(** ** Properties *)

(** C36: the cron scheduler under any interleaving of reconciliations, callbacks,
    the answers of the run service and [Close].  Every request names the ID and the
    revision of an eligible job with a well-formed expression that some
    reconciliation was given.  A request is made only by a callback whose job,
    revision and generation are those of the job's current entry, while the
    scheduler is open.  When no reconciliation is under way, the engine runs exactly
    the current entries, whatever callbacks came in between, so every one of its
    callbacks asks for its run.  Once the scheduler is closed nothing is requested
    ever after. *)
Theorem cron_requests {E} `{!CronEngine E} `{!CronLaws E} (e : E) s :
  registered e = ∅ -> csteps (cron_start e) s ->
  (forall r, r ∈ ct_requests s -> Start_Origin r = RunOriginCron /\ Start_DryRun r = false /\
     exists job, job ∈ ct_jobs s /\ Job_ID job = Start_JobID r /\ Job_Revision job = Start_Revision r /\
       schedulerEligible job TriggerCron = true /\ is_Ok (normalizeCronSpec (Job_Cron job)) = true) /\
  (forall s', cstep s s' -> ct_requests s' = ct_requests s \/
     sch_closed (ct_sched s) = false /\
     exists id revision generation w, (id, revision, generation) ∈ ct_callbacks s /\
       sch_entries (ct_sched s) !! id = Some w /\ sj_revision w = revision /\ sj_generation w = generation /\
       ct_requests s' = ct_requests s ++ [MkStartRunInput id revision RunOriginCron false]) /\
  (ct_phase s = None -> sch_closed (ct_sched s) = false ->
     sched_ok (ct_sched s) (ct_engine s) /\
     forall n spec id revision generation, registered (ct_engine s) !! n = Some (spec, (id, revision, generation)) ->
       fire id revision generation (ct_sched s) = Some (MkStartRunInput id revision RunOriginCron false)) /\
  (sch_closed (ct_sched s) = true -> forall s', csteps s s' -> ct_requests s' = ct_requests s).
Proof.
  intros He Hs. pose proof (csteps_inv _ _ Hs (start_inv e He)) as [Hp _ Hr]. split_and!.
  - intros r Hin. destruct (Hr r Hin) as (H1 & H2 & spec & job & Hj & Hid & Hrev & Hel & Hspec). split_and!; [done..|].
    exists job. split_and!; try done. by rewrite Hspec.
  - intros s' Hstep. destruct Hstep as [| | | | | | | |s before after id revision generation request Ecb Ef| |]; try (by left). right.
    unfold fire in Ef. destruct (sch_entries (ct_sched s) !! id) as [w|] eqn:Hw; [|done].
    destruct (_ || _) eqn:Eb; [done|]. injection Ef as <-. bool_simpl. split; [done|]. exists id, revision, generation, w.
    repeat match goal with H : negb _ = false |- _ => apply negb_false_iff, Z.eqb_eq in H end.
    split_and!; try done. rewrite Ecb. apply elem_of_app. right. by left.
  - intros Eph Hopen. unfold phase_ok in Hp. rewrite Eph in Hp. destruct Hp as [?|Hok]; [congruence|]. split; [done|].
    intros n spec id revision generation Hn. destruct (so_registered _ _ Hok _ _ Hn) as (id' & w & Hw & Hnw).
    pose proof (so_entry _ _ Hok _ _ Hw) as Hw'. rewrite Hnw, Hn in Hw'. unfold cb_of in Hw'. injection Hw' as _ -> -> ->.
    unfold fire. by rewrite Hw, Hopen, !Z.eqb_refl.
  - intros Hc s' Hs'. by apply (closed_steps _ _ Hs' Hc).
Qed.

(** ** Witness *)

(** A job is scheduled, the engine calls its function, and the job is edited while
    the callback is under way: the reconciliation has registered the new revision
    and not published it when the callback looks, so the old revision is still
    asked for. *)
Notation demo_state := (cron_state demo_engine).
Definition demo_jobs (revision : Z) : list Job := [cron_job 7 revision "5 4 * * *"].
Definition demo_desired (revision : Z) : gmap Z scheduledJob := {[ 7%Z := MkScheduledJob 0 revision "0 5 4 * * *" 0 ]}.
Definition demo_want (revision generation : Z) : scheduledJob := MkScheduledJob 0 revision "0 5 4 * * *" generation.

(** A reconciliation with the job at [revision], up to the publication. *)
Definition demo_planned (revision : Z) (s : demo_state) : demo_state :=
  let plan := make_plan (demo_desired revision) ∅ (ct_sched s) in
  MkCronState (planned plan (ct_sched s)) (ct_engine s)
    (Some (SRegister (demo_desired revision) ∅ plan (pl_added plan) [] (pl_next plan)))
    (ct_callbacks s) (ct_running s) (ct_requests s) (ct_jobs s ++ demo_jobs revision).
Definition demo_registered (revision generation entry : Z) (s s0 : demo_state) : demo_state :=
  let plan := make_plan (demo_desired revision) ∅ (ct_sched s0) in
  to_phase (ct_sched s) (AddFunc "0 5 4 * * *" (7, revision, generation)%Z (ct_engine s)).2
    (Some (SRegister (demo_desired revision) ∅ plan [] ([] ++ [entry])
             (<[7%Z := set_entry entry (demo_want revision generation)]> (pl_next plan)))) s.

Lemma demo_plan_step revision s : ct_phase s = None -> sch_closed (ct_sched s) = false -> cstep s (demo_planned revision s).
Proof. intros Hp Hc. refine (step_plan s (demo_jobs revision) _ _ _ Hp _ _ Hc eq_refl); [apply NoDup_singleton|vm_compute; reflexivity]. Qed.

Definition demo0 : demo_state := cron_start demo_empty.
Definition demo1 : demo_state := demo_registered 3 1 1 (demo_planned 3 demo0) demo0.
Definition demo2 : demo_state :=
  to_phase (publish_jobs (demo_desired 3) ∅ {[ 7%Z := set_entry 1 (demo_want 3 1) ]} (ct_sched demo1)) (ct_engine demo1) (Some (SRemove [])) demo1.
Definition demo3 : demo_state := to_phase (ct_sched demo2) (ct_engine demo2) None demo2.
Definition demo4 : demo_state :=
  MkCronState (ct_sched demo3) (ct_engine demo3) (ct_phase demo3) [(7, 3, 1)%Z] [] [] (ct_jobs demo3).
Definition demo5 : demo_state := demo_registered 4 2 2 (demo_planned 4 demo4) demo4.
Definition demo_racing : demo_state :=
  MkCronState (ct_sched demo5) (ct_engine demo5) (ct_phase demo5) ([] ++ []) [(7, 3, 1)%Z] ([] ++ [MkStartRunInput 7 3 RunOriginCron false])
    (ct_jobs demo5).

_Exercise directions_
For this exercise, return every line from the data that holds the string "MkScheduledJob".

_Response to this exercise_
Definition demo_desired (revision : Z) : gmap Z scheduledJob := {[ 7%Z := MkScheduledJob 0 revision "0 5 4 * * *" 0 ]}.
Definition demo_want (revision generation : Z) : scheduledJob := MkScheduledJob 0 revision "0 5 4 * * *" generation.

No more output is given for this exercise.